Pourquoi certaines personnes réussissent-elles à développer leur masse musculaire rapidement alors que d’autres semblent stagner malgré leurs efforts?
La réponse ne se trouve pas nécessairement dans le nombre d’exercices réalisés, ni dans le temps passé à l’entraînement.
Elle se trouve souvent dans la qualité du stimulus appliqué.
Dans cet article, nous verrons comment certaines méthodes d’entraînement avancées, notamment le Back-Off Set, permettent d’optimiser l’hypertrophie musculaire en manipulant intelligemment le volume d’entraînement, l’intensité, le recrutement des unités motrices et le temps sous tension.
Ce que vous apprendrez dans cet article
✔ Pourquoi certaines personnes prennent du muscle plus rapidement que d’autres
✔ Le rôle du recrutement des unités motrices dans l’hypertrophie musculaire
✔ Pourquoi le temps sous tension influence le développement musculaire
✔ Comment utiliser les Back-Off Sets pour augmenter le stimulus hypertrophique
✔ Pourquoi comprendre les mécanismes est plus important que copier un programme
Pourquoi certains développent leur masse musculaire… et d’autres stagnent
Il y a quelques années, un élève nous racontait son programme d’entraînement avec beaucoup de fierté.
Six exercices par séance.
Vingt séries pour les pectoraux.
Des techniques avancées vues sur Internet.
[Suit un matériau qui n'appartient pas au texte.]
Lemma qset_repr_Forall t v i : qset_repr (QSet t v i) -> Forall qset_repr i.
Proof. intros H. apply List.Forall_forall. eauto using qset_repr_inner. Qed.

Lemma qset_repr_bounds t v i :
  qset_repr (QSet t v i) ->
  0 <= t <= UINT32_MAX /\ Z.of_nat (length v + length i) <= INT32_MAX.
Proof. intros [H1 H2]. cbn [qset_u32 qset_size] in *. rewrite !andb_true_iff in H1. lia. Qed.

Lemma insertNodes_spec v known :
  match insertNodes v known with
  | (true, k') => NoDup v /\ (forall n, n ∈ v -> n ∉ known) /\ k' = known ∪ list_to_set v
  | (false, _) => ~ (NoDup v /\ forall n, n ∈ v -> n ∉ known)
  end.
Proof.
  revert known. induction v as [|n v IH]; intros known; cbn.
  - split; [constructor|]. split; [set_solver|set_solver].
  - case_bool_decide as Hn; [set_solver|].
    specialize (IH ({[n]} ∪ known)). destruct (insertNodes v _) as [[] k'].
    + destruct IH as (H1 & H2 & ->). split; [|split; [|set_solver]].
      * constructor; [|done]. intros Hin. specialize (H2 n Hin). set_solver.
      * set_solver.
    + rewrite NoDup_cons. intros [[H1 H2] H3]. apply IH. split; [done|]. set_solver.
Qed.

(** What the walk of [checkSanity] establishes, from the nodes [K] already
    seen. *)
Definition sane_from (extra : bool) (depth : nat) (q : SCPQuorumSet) (K : gset NodeID) : Prop :=
  saneb extra depth q = true /\ NoDup (qset_nodes q) /\ (forall n, n ∈ qset_nodes q -> n ∉ K).

Definition sanity_result (ok : Prop) (st : SanityState) (nodes : list NodeID)
    (r : option string * SanityState) : Prop :=
  match r with
  | (None, st') => ok /\
      st' = mkSanity (mKnownNodes st ∪ list_to_set nodes) (mCount st + Z.of_nat (length nodes))
  | (Some _, _) => ~ ok
  end.

Definition checkInner (extra : bool) (depth : Z) :=
  fix loop (l : list SCPQuorumSet) (st : SanityState) : option string * SanityState :=
    match l with
    | [] => (None, st)
    | iSet :: l' =>
        match checkSanity extra iSet depth st with
        | (Some err, st') => (Some err, st')
        | (None, st') => loop l' st'
        end
    end.

Lemma qset_nodes_size q : (length (qset_nodes q) <= qset_size q)%nat.
Proof.
  induction q as [t v i IH] using qset_ind'. cbn [qset_nodes qset_size]. rewrite length_app.
  enough (length (concat (map qset_nodes i)) <= list_sum (map qset_size i))%nat by lia.
  unfold list_sum. induction IH; cbn; [lia|]. rewrite length_app. lia.
Qed.

Lemma checkInner_spec extra depth l st :
  Forall (fun q => forall st, 0 <= mCount st ->
            mCount st + Z.of_nat (length (qset_nodes q)) <= UINT64_MAX ->
            sanity_result (sane_from extra (S depth) q (mKnownNodes st)) st (qset_nodes q)
              (checkSanity extra q (Z.of_nat (S depth)) st)) l ->
  0 <= mCount st ->
  mCount st + Z.of_nat (length (concat (map qset_nodes l))) <= UINT64_MAX ->
  sanity_result
    (forallb (saneb extra (S depth)) l = true /\ NoDup (concat (map qset_nodes l)) /\
     (forall n, n ∈ concat (map qset_nodes l) -> n ∉ mKnownNodes st))
    st (concat (map qset_nodes l)) (checkInner extra (Z.of_nat (S depth)) l st).
Proof.
  intros HF. revert st. induction HF as [|q l Hq _ IH]; intros st H0 Hc.
  - cbn. split; [split; [done|split; [constructor|set_solver]]|].
    destruct st; cbn. f_equal; [set_solver|lia].
  - cbn [map concat checkInner] in *. rewrite length_app in Hc.
    specialize (Hq st H0 ltac:(lia)). fold (checkInner extra (Z.of_nat (S depth))).
    destruct (checkSanity extra q _ st) as [[err|] st1].
    + cbn in Hq |- *. rewrite andb_true_iff, NoDup_app. unfold sane_from in Hq. set_solver.
    + destruct Hq as [(Hs & Hn & Hd) ->].
      specialize (IH (mkSanity (mKnownNodes st ∪ list_to_set (qset_nodes q))
                        (mCount st + Z.of_nat (length (qset_nodes q)))) ltac:(cbn; lia) ltac:(cbn; lia)).
      destruct (checkInner _ _ l _) as [[err|] st2]; cbn in IH |- *.
      * rewrite andb_true_iff, NoDup_app. set_solver.
      * destruct IH as [(Hs' & Hn' & Hd') ->]. rewrite andb_true_iff, NoDup_app.
        split; [set_solver|]. f_equal; [|rewrite length_app; lia].
        rewrite list_to_set_app_L. set_solver.
Qed.

Lemma checkSanity_unfold extra t v i depth st :
  checkSanity extra (QSet t v i) depth st =
    if MAXIMUM_QUORUM_NESTING_LEVEL <? depth then
      (Some "Maximum quorum nesting level exceeded"%string, st)
    else if t <? 1 then (Some "Threshold must be greater than 0"%string, st)
    else
      let totEntries := u64 (Z.of_nat (length v) + Z.of_nat (length i)) in
      let st := mkSanity (mKnownNodes st) (u64 (mCount st + Z.of_nat (length v))) in
      if totEntries <? t then (Some "Threshold exceeds total number of entries"%string, st)
      else if extra && (t <? u64 (u64 (totEntries - t) + 1)) then
        (Some "Threshold is lower than the v-blocking size (< 51%)."%string, st)
      else
        let '(fresh, known) := insertNodes v (mKnownNodes st) in
        let st := mkSanity known (mCount st) in
        if negb fresh then (Some "Duplicate node found in quorum configuration"%string, st)
        else checkInner extra (u32 (depth + 1)) i st.
Proof. reflexivity. Qed.

Lemma sane_from_unfold extra depth t v i K :
  sane_from extra depth (QSet t v i) K <->
  ((depth <= 4)%nat /\ 1 <= t <= Z.of_nat (length v) + Z.of_nat (length i) /\
   (extra = true -> Z.of_nat (length v) + Z.of_nat (length i) - t + 1 <= t)) /\
  (NoDup v /\ forall n, n ∈ v -> n ∉ K) /\
  (forallb (saneb extra (S depth)) i = true /\ NoDup (concat (map qset_nodes i)) /\
   (forall n, n ∈ concat (map qset_nodes i) -> n ∉ K ∪ list_to_set v)).
Proof.
  unfold sane_from. cbn [saneb qset_nodes]. unfold MAXIMUM_QUORUM_NESTING_LEVEL.
  rewrite !andb_true_iff, orb_true_iff, !Z.leb_le, NoDup_app.
  rewrite negb_true_iff. split.
  - intros ([[[[H1 H2] H3] H4] H5] & (H6 & H7 & H8) & H9).
    repeat split; try done; try lia; [intros ->; destruct H4; [done|lia]|set_solver..].
  - intros ((H1 & H2 & H3) & (H4 & H5) & H6 & H7 & H8).
    repeat split; try done; try lia; [|set_solver..].
    destruct extra; [right|by left]. specialize (H3 eq_refl). lia.
Qed.

Lemma checkSanity_spec extra q : forall depth st,
  qset_repr q -> (depth <= 5)%nat -> 0 <= mCount st ->
  mCount st + Z.of_nat (length (qset_nodes q)) <= UINT64_MAX ->
  sanity_result (sane_from extra depth q (mKnownNodes st)) st (qset_nodes q)
    (checkSanity extra q (Z.of_nat depth) st).
Proof.
  induction q as [t v i IH] using qset_ind'. intros depth st Hr Hd H0 Hc.
  pose proof (qset_repr_bounds t v i Hr) as [Ht Hn].
  pose proof (qset_repr_Forall t v i Hr) as Hi.
  pose proof (sane_from_unfold extra depth t v i (mKnownNodes st)) as Hsf.
  rewrite checkSanity_unfold. cbn [qset_nodes] in *. rewrite length_app in Hc.
  unfold MAXIMUM_QUORUM_NESTING_LEVEL, UINT64_MAX, INT32_MAX, UINT32_MAX in *.
  destruct (Z.ltb_spec 4 (Z.of_nat depth)); [cbn; rewrite Hsf; lia|].
  destruct (Z.ltb_spec t 1); [cbn; rewrite Hsf; lia|].
  rewrite (u64_small (Z.of_nat (length v) + _)), (u64_small (mCount st + _))
    by (unfold UINT64_MAX; lia). cbv zeta.
  destruct (Z.ltb_spec (Z.of_nat (length v) + Z.of_nat (length i)) t); [cbn; rewrite Hsf; lia|].
  rewrite (u64_small (_ - t)), u64_small by (unfold UINT64_MAX; lia).
  destruct (extra && _) eqn:Hex.
  { rewrite andb_true_iff, Z.ltb_lt in Hex. destruct Hex as [-> Hex]. cbn. rewrite Hsf.
    intros ((_ & _ & H') & _). specialize (H' eq_refl). lia. }
  pose proof (insertNodes_spec v (mKnownNodes st)) as Hins. cbn [mKnownNodes mCount].
  destruct (insertNodes v _) as [[] known]; cbn [negb]; [|cbn; rewrite Hsf; tauto].
  destruct Hins as (Hv1 & Hv2 & ->).
  rewrite (u32_small (_ + 1)) by (unfold UINT32_MAX; lia).
  replace (Z.of_nat depth + 1) with (Z.of_nat (S depth)) by lia.
  epose proof (checkInner_spec extra depth i (mkSanity (mKnownNodes st ∪ list_to_set v) (mCount st + Z.of_nat (length v)))) as Hin.
  cbn [mCount mKnownNodes] in Hin.
  destruct (checkInner _ _ i _) as [[err|] st2]; cbn in Hin |- *; rewrite Hsf.
  - intros (_ & _ & H'). revert H'. apply Hin; [|lia|unfold UINT64_MAX; lia].
    apply List.Forall_forall. intros q Hq st' ??.
    apply (proj1 (List.Forall_forall _ _) IH q Hq); auto; [|lia].
    by apply (qset_repr_inner t v i).
  - destruct Hin as [Hok ->]; [|lia|unfold UINT64_MAX; lia|].
    { apply List.Forall_forall. intros q Hq st' ??.
      apply (proj1 (List.Forall_forall _ _) IH q Hq); auto; [|lia].
      by apply (qset_repr_inner t v i). }
    rewrite andb_false_iff, Z.ltb_ge in Hex.
    split; [split; [|done]; split; [lia|split; [lia|intros ->; destruct Hex; [done|lia]]]|].
    rewrite length_app, list_to_set_app_L, (assoc_L (∪)). f_equal. lia.
Qed.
Des séances de près de deux heures.
Bref, tout semblait parfait. ( Pour lui )
Pourtant, après plusieurs mois d’entraînement, son développement musculaire ressemblait davantage à une ”promesse électorale” qu’à une réalité mesurable.
À l’inverse, un autre athlète progressait rapidement avec beaucoup moins de volume d’entraînement. Moins d’exercices. Moins de temps au gym. Moins de « trucs magiques ».
La différence ?
Il avait compris une réalité que plusieurs pratiquants ignorent encore : ce n’est pas parce qu’un entraînement est difficile qu’il est nécessairement efficace.
Dans le monde de l’hypertrophie musculaire, nous avons souvent tendance à croire que plus est toujours mieux. Plus de séries, plus d’exercices, plus de fatigue, plus de sueur.
Malheureusement, le muscle ne fonctionne pas selon notre capacité à souffrir.
Il répond plutôt à des stimuli précis.
C’est précisément là qu’intervient l’un des concepts les plus importants abordés dans le cours Principes et protocoles d’entraînement avancés : l’utilisation stratégique des méthodes spécialisées pour maximiser les adaptations musculaires.
Pourquoi certaines méthodes favorisent davantage l’hypertrophie musculaire
Lorsqu’on observe les athlètes qui développent le plus de masse musculaire, on remarque rapidement une chose : ils ne font pas seulement plus de travail.
Ils font un travail plus intelligent.
À mesure que la fatigue augmente durant une série, le système nerveux est obligé de recruter davantage d’unités motrices afin de maintenir la production de force (Morton et al., 2019).
Les entraîneurs expérimentés cherchent donc à manipuler plusieurs variables simultanément :
- Le recrutement des unités motrices
- Le temps sous tension (TST)
- L’intensité
- Le volume d’entraînement
- La fatigue accumulée
Et c’est exactement ce que permettent les méthodes spécialisées.
Parmi celles-ci, une se distingue par sa simplicité et son efficacité : le Back-Off Set.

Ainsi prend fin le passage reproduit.